One of the well known mining communities AltHouse established the AltHouse Church in 1893 about a 1/4 mile down on Dick George Road. This church is one of the oldest building in the valley still standing and still in use. Between 1895–99 the church was moved down to its present site on Holland Loop Road where it has served the community till this day. It is currently known as Bridgeview Community Church since the 1920s). A newer building was built in 1986 where services are now being held every Sunday. The original church is currently under restoration and will continue to be as the builders back then said; "A place for us or children and grandchildren to worship".
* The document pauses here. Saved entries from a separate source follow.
(** A thread that has a variable already. *)
Lemma granted_known self calloc_ok s d : errors_ok s -> thread_data s !! self = Some d -> granted self calloc_ok s s d.
Proof.
  intros Hs E. pose proof Hs as [Hn Hk Hm]. destruct s as [att key master mcode data]. cbn in *. destruct att.
  2: { destruct (Hn eq_refl) as [-> _]. by apply lookup_empty_Some in E. }
  rewrite (Hk eq_refl) in *. specialize (Hm self eq_refl). split; cbn.
  - run_errors. destruct (self =? master); cbn; [done|]. by rewrite E.
  - done.
  - run_errors. destruct (Z.eqb_spec self master) as [->|Hne]; cbn; [|by rewrite E]. pose proof (proj2 Hm eq_refl). congruence.
  - done.
  - by rewrite lookup_fmap, E.
  - rewrite lookup_fmap, E. cbn. symmetry. apply (store_same _ _ master); [done|]. cbn. by rewrite lookup_fmap, E.
Qed.

(** The first thread becomes the master. *)
Lemma granted_first self calloc_ok s : errors_ok s -> g_initialization_attempted s = false ->
  exists s', granted self calloc_ok s s' of_master.
Proof.
  intros [Hn _ _] Ha. destruct s as [att key master mcode data]. cbn in *. subst att. destruct (Hn eq_refl) as [-> ->].
  eexists. split; [by run_errors|..]; cbn.
  - split; cbn; [done|done|]. intros tid _. rewrite lookup_insert. case_decide; [by subst|]. split; [done|congruence].
  - run_errors. by rewrite Z.eqb_refl.
  - by rewrite lookup_insert, decide_True.
  - done.
  - unfold view_errors, store. cbn. f_equal. by rewrite fmap_insert, !fmap_empty.
Qed.

(** Another thread that has none yet. *)
Lemma granted_new self s : errors_ok s -> g_initialization_attempted s = true -> thread_data s !! self = None ->
  exists s', granted self true s s' (own_block code_success).
Proof.
  intros [_ Hk Hm] Ha E. destruct s as [att key master mcode data]. cbn in *. subst att. rewrite (Hk eq_refl). specialize (fun tid => Hm tid eq_refl) as Hd.
  assert (Hne : self <> master) by (intros ->; pose proof (proj2 (Hd master) eq_refl); congruence). apply Z.eqb_neq in Hne as Hb.
  eexists. split; [by run_errors; rewrite Hb; cbn; rewrite E|..]; cbn.
  - split; cbn; [done|done|]. intros tid _. rewrite lookup_insert. case_decide; [by subst|]. apply Hd.
  - run_errors. rewrite Hb. cbn. by rewrite lookup_insert, decide_True.
  - by rewrite lookup_insert, decide_True.
  - by rewrite lookup_fmap, E.
  - unfold view_errors, store. cbn. f_equal. by rewrite fmap_insert, lookup_fmap, E.
Qed.

(** The subsystem is initialised for a thread when it can have its variable. *)
Lemma init_spec self calloc_ok s : errors_ok s ->
  if can_store self calloc_ok (view_errors s) then exists s' d, granted self calloc_ok s s' d
  else dx_init_error_subsystem self true true calloc_ok s = Ok false s.
Proof.
  intros H. unfold can_store. destruct (thread_data s !! self) as [d|] eqn:E.
  { rewrite (bool_decide_true (is_Some _)) by (cbn; rewrite lookup_fmap, E; by eexists). rewrite orb_true_r. exists s, d. by apply granted_known. }
  rewrite (bool_decide_false (is_Some _)) by (cbn; rewrite lookup_fmap, E; by intros [? ?]). cbn [view_errors ev_master].
  destruct (g_initialization_attempted s) eqn:Ha; cbn [bool_decide orb].
  - rewrite bool_decide_false by done. cbn [orb]. destruct calloc_ok.
    + destruct (granted_new self s H Ha E) as [s' Hg]. by eexists _, _.
    + pose proof H as [_ Hk Hm]. destruct s as [att key master mcode data]. cbn in *. subst att. rewrite (Hk eq_refl).
      assert (Hb : self =? master = false). { apply Z.eqb_neq. intros ->. pose proof (proj2 (Hm master eq_refl) eq_refl). congruence. }
      run_errors. rewrite Hb. cbn. by rewrite E.
  - rewrite bool_decide_true by done. destruct (granted_first self calloc_ok s H Ha) as [s' Hg]. by eexists _, _.
Qed.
===Sports and recreation===
Cave Junction has a golf course and a state park. The Illinois Valley Golf Course has 9 holes, and as of 2007 there are plans for an expansion to 18 holes. The Illinois River Forks State Park is located at the confluence of the east and west forks of the Illinois River. The park includes restrooms, picnic tables, and a variety of rare plants. In 2014 a new disc golf course was built at the Illinois River Forks State Park. There is also a skate park at Jubilee Park in Cave Junction, which was built largely by volunteers and money raised through fundraisers and community involvement.

===Media===
Cave Junction has one newspaper and two radio stations. The local paper, the Illinois Valley News, is a paper of record for all of Josephine County. Established in 1937 when Cave Junction was known as Cave City, and as of 2018 has a circulation of 2,280. The Valley's longest running business is published every Wednesday.

The city's only licensed radio station is KXCJ-LP (FM 105.7), a community powered station which went on-air in December 2016.

The Cave Junction area had a pirate radio station, Hope Mountain Radio. It broadcast out of Takilma until repeated interference from government agents caused them to shut down. The station then began broadcasting legally on the internet at TakilmaFM.com, although this caused their costs to go up and necessitated fundraising activities. As of January 2007, Hope Mountain Radio broadcasts 24 hours a day with an all volunteer staff.

==Education==
Cave Junction has four schools: Illinois Valley High School, Kalmiopsis Community Arts High School, Lorna Byrne Middle School, and Evergreen Elementary School. These schools are part of the Three Rivers School District, which also encompasses schools from Grants Pass and Applegate, Oregon.

Two individuals linked to Illinois Valley High School (IVHS) have been inducted into regional halls of fame. In 2004, Sam Hutchins became a member of the Wild Salmon Hall of Fame for creating the non-profit Oregon Stewardship Program. Begun in 1992 to teach Illinois Valley High School students about wild steelhead in the Illinois River, by 2004 the program had been expanded to 25 schools and 1,500 students. In 2007, IVHS wrestling coach Ursal "Jay" Miller was inducted into the Oregon Chapter of The National Wrestling Hall of Fame & Museum.

==Transportation==
The Illinois Valley Airport, also known as the Siskiyou Smokejumper Base, was built by the U.S. Forest Service. It operated from 1943 to 1981 as a smokejumper base, during which time the smokejumpers parachuted on 1445 fires for 5390 fire jumps. As of 2007, the airport had a fixed-base operator, aircraft rentals and instruction, hangar rentals, and a restaurant.

==Notable people==
Cave Junction has a number of notable residents and past residents. Actor John Wayne was a visitor to a ranch in Selma, Oregon, about 10 mi north of town. He grew fond of the area after filming Rooster Cogburn along the Rogue River. This ranch has since become the Deer Creek Center which houses the Siskiyou Field Institute. Kristy Lee Cook, who was a contestant on American Idol 7, was also raised in Selma, where she used to live before joining the competition. Arthur B. Robinson is the head of the Oregon Institute of Science and Medicine, which is about 7 mi from Cave Junction. He also represents the city in Oregon’s 2nd State Senate District.